[Start of section]
Definition setup_2d (inf : mx2_dma_info_t) : M dmast unit :=
  if M2D_Valid inf then
    if msel inf then
      dwr (W inf) (DMA_REG DMA_WSRB);; dwr (X inf) (DMA_REG DMA_XSRB);; dwr (Y inf) (DMA_REG DMA_YSRB)
    else
      dwr (W inf) (DMA_REG DMA_WSRA);; dwr (X inf) (DMA_REG DMA_XSRA);; dwr (Y inf) (DMA_REG DMA_YSRA)
  else mret tt.

Definition setup_dma_channel (i : Z) (inf : mx2_dma_info_t) : M dmast Z :=
  d ← chan_at i;
  match private d with
  | None => mret (-1)
  | Some j =>
      if (3 <? sourceType inf) || (3 <? destType inf) || (3 <? destPort inf) || (3 <? sourcePort inf)
      then mret (-1)
      else if M2D_Valid inf && (W inf <? X inf) then mret (-1)
      else
        priv ← priv_at j;
        let rn :=
          if negb (sourceType inf =? DMA_TYPE_FIFO) && negb (destType inf =? DMA_TYPE_FIFO) then
            if ren inf then false else ren inf
          else ren inf in
        store_priv j (upd_flags (dma_chaining inf) rn priv);;
        setup_2d inf;;
        let base := dma_base priv in
        dwr (burstLength inf) (base + BurstLength);;
        dwr (request inf) (base + RequestSource);;
        (if ren inf then
           let reg := Z.land (busuntils inf) 0x1FFFF in
           dwr (if rto_en inf then setb reg 0xE000 else reg) (base + BusUtilt)
         else dwr (busuntils inf) (base + BusUtilt));;
        c0 ← drd (base + Ctl);
        dwr (setup_ctl c0 inf rn) (base + Ctl);;
        __clear_dma_interrupt (channel d);;
        unmask_dma_interrupt (channel d);;
        disable_dma_clk;;
        mret 0
  end.

(** [request_irq_ret installed irq]: what [request_irq] answers. *)
Context (request_irq_ret : list (Z * Z) -> Z -> Z).

Definition request_irq (irq i : Z) : M dmast Z :=
  l ← gets actions;
  let ret := request_irq_ret l irq in
  (if ret =? 0 then modify (with_actions ((irq, i) :: l)) else mret tt);;
  mret ret.

(** Unlinks the first handler of the line that was installed for the channel. *)
Fixpoint unlink_action (x : Z * Z) (l : list (Z * Z)) : list (Z * Z) :=
  match l with
  | [] => []
  | y :: l' => if decide (x = y) then l' else y :: unlink_action x l'
  end.

Definition free_irq (irq i : Z) : M dmast unit :=
  l ← gets actions; modify (with_actions (unlink_action (irq, i) l)).

Definition __init_dma_channel (i : Z) (inf : mx2_dma_info_t) : M dmast Z :=
  d ← chan_at i;
  j ← deref (private d);
  mask_dma_interrupt (channel d);;
  priv ← priv_at j;
  ret ← request_irq (dma_irq priv) i;
  if negb (ret =? 0) then mret ret
  else
    enable_dma_clk;;
    dwr 0 (dma_base priv + Ctl);;
    ret1 ← setup_dma_channel i inf;
    (if negb (ret1 =? 0) then free_irq (dma_irq priv) i else mret tt);;
    disable_dma_clk;;
    mret 0.

Definition init_dma_bd (j : Z) : M dmast unit :=
  p ← priv_at j;
  store_priv j (upd_ring (map (upd_state 0) (bd_ring p)) (upd_rd 0 0 (upd_wr 0 0 p))).

(** ** Queueing buffers *)

(** One descriptor is complete: advance the ring, and extend a running chain. *)
Definition push_bd (i j : Z) (busy : mx2_dma_priv_t -> option Z) (b : mx2_dma_bd_t) : M dmast unit :=
  priv ← priv_at j;
  deref (nth_at (bd_ring priv) (bd_wr priv));;
  store_priv j (upd_wr (Z.rem (bd_wr priv + 1) MAX_BD_SIZE) (s32 (bd_used priv + 1))
                  (upd_ring (nth_set (bd_wr priv) b (bd_ring priv)) priv));;
  if negb (s32 (bd_used priv + 1) =? 2) then mret tt
  else
    mask ← save_dma_interrupt;
    d ← chan_at i;
    mask_dma_interrupt (channel d);;
    priv1 ← priv_at j;
    (if chaining priv1 && active d then
       match busy priv1 with
       | Some k =>
           q ← deref (nth_at (bd_ring priv1) k);
           if negb (Z.land (state q) DMA_BD_ST_BUSY =? 0) then
             if bd_used priv1 =? 2 then setup_dmac i else mret tt
           else mret tt
       | None => mret tt
       end
     else mret tt);;
    restore_dma_interrupt mask.

Definition pend_state (last : bool) : Z :=
  if last then setb DMA_BD_ST_LAST DMA_BD_ST_PEND else DMA_BD_ST_PEND.

Fixpoint fill_loop (fuel : nat) (i j : Z) (buf : list mxc_dma_requestbuf_t) (n num md : Z) : M dmast unit :=
  match fuel with
  | O => mret tt
  | S m =>
      x ← deref (nth_at buf n);
      push_bd i j (fun p => Some (bd_rd p))
        (mkBd (pend_state (n =? num - 1)) md (u32 (num_of_bytes x)) (buf_src x) (buf_dst x));;
      fill_loop m i j buf (n + 1) num md
  end.

Definition fill_dma_bd (i : Z) (buf : list mxc_dma_requestbuf_t) (num md : Z) : M dmast Z :=
  j ← private_of i;
  priv ← priv_at j;
  if MAX_BD_SIZE <? s32 (bd_used priv + num) then mret (- EBUSY)
  else fill_loop (Z.to_nat num) i j buf 0 num md;; mret 0.

Fixpoint fill_sg_loop (fuel : nat) (i j : Z) (sg : list scatterlist) (n num real_bytes total_bytes md : Z) :
    M dmast unit :=
  match fuel with
  | O => mret tt
  | S m =>
      if (real_bytes <=? 0) || (0 <? total_bytes) then
        x ← deref (nth_at sg n);
        let cnt :=
          if 0 <? real_bytes then
            if u32 total_bytes <=? length_ x then u32 total_bytes else length_ x
          else length_ x in
        let total := if 0 <? real_bytes then s32 (total_bytes - cnt) else total_bytes in
        priv ← priv_at j;
        inf ← deref (dma_info priv);
        let last := (n =? num - 1) || ((0 <? real_bytes) && (total =? 0)) in
        push_bd i j next_dma_bd
          (if md =? MXC_DMA_MODE_READ
           then mkBd (pend_state last) md cnt (per_address inf) (dma_address x)
           else mkBd (pend_state last) md cnt (dma_address x) (per_address inf));;
        fill_sg_loop m i j sg (n + 1) num real_bytes total md
      else mret tt
  end.

Definition fill_dma_bd_by_sg (i : Z) (sg : list scatterlist) (num real_bytes md : Z) : M dmast Z :=
  j ← private_of i;
  priv ← priv_at j;
  if MAX_BD_SIZE <? s32 (bd_used priv + num) then mret (- EBUSY)
  else fill_sg_loop (Z.to_nat num) i j sg 0 num real_bytes real_bytes md;; mret 0.

(** ** The client API *)

Definition mxc_dma_request (channel_id : Z) (nm : option string) : M dmast Z :=
  match mxc_dma_get_info channel_id with
  | None => mret (- EINVAL)
  | Some inf =>
      index ← get_dma_channel (dma_chan inf);
      if index <? 0 then mret (- ENODEV)
      else
        d ← chan_at index;
        match private d with
        | None => put_dma_channel index;; mret (- EFAULT)
        | Some j =>
            p ← priv_at j;
            store_priv j (upd_info None p);;
            store_chan index
              (upd_mode (if negb (imode inf =? 0) then MXC_DMA_MODE_WRITE else MXC_DMA_MODE_READ)
                 (upd_name nm (upd_cb None 0 (upd_active false d))));;
            init_dma_bd j;;
            ret ← __init_dma_channel index inf;
            if ret =? 0 then
              p1 ← priv_at j; store_priv j (upd_info (Some inf) p1);; mret index
            else put_dma_channel index;; mret ret
        end
  end.

Definition bad_channel (ch : Z) : bool := (MAX_DMA_CHANNELS <=? ch) || (ch <? 0).

Definition mxc_dma_disable (ch : Z) : M dmast Z :=
  if bad_channel ch then mret (- EINVAL)
  else
    d ← chan_at ch;
    if lock d =? 0 then mret (- EINVAL)
    else if negb (active d) then mret (- EINVAL)
    else
      match private d with
      | None => mret (- EFAULT)
      | Some j =>
          store_chan ch (upd_active false d);;
          enable_dma_clk;;
          __clear_dma_interrupt ch;;
          ctrl_val ← drd (DMA_REG (DMA_CCR ch));
          dwr (clear ctrl_val DMA_CTL_CEN) (DMA_REG (DMA_CCR ch));;
          disable_dma_clk;;
          add_actived (-1);;
          flush_dma_bd j;;
          mret 0
      end.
[End of section]
> **YOUR OBJECTIVE**: Precisely the lines between those holding "if negb (ret =? 0) then mret ret" and "Fixpoint fill_sg_loop (fuel", inclusive, are to be reproduced from the listing above, with nothing added.

> **EXPECTED OUTPUT**:
  if negb (ret =? 0) then mret ret
  else
    enable_dma_clk;;
    dwr 0 (dma_base priv + Ctl);;
    ret1 ← setup_dma_channel i inf;
    (if negb (ret1 =? 0) then free_irq (dma_irq priv) i else mret tt);;
    disable_dma_clk;;
    mret 0.

Definition init_dma_bd (j : Z) : M dmast unit :=
  p ← priv_at j;
  store_priv j (upd_ring (map (upd_state 0) (bd_ring p)) (upd_rd 0 0 (upd_wr 0 0 p))).

(** ** Queueing buffers *)

(** One descriptor is complete: advance the ring, and extend a running chain. *)
Definition push_bd (i j : Z) (busy : mx2_dma_priv_t -> option Z) (b : mx2_dma_bd_t) : M dmast unit :=
  priv ← priv_at j;
  deref (nth_at (bd_ring priv) (bd_wr priv));;
  store_priv j (upd_wr (Z.rem (bd_wr priv + 1) MAX_BD_SIZE) (s32 (bd_used priv + 1))
                  (upd_ring (nth_set (bd_wr priv) b (bd_ring priv)) priv));;
  if negb (s32 (bd_used priv + 1) =? 2) then mret tt
  else
    mask ← save_dma_interrupt;
    d ← chan_at i;
    mask_dma_interrupt (channel d);;
    priv1 ← priv_at j;
    (if chaining priv1 && active d then
       match busy priv1 with
       | Some k =>
           q ← deref (nth_at (bd_ring priv1) k);
           if negb (Z.land (state q) DMA_BD_ST_BUSY =? 0) then
             if bd_used priv1 =? 2 then setup_dmac i else mret tt
           else mret tt
       | None => mret tt
       end
     else mret tt);;
    restore_dma_interrupt mask.

Definition pend_state (last : bool) : Z :=
  if last then setb DMA_BD_ST_LAST DMA_BD_ST_PEND else DMA_BD_ST_PEND.

Fixpoint fill_loop (fuel : nat) (i j : Z) (buf : list mxc_dma_requestbuf_t) (n num md : Z) : M dmast unit :=
  match fuel with
  | O => mret tt
  | S m =>
      x ← deref (nth_at buf n);
      push_bd i j (fun p => Some (bd_rd p))
        (mkBd (pend_state (n =? num - 1)) md (u32 (num_of_bytes x)) (buf_src x) (buf_dst x));;
      fill_loop m i j buf (n + 1) num md
  end.

Definition fill_dma_bd (i : Z) (buf : list mxc_dma_requestbuf_t) (num md : Z) : M dmast Z :=
  j ← private_of i;
  priv ← priv_at j;
  if MAX_BD_SIZE <? s32 (bd_used priv + num) then mret (- EBUSY)
  else fill_loop (Z.to_nat num) i j buf 0 num md;; mret 0.

Fixpoint fill_sg_loop (fuel : nat) (i j : Z) (sg : list scatterlist) (n num real_bytes total_bytes md : Z) :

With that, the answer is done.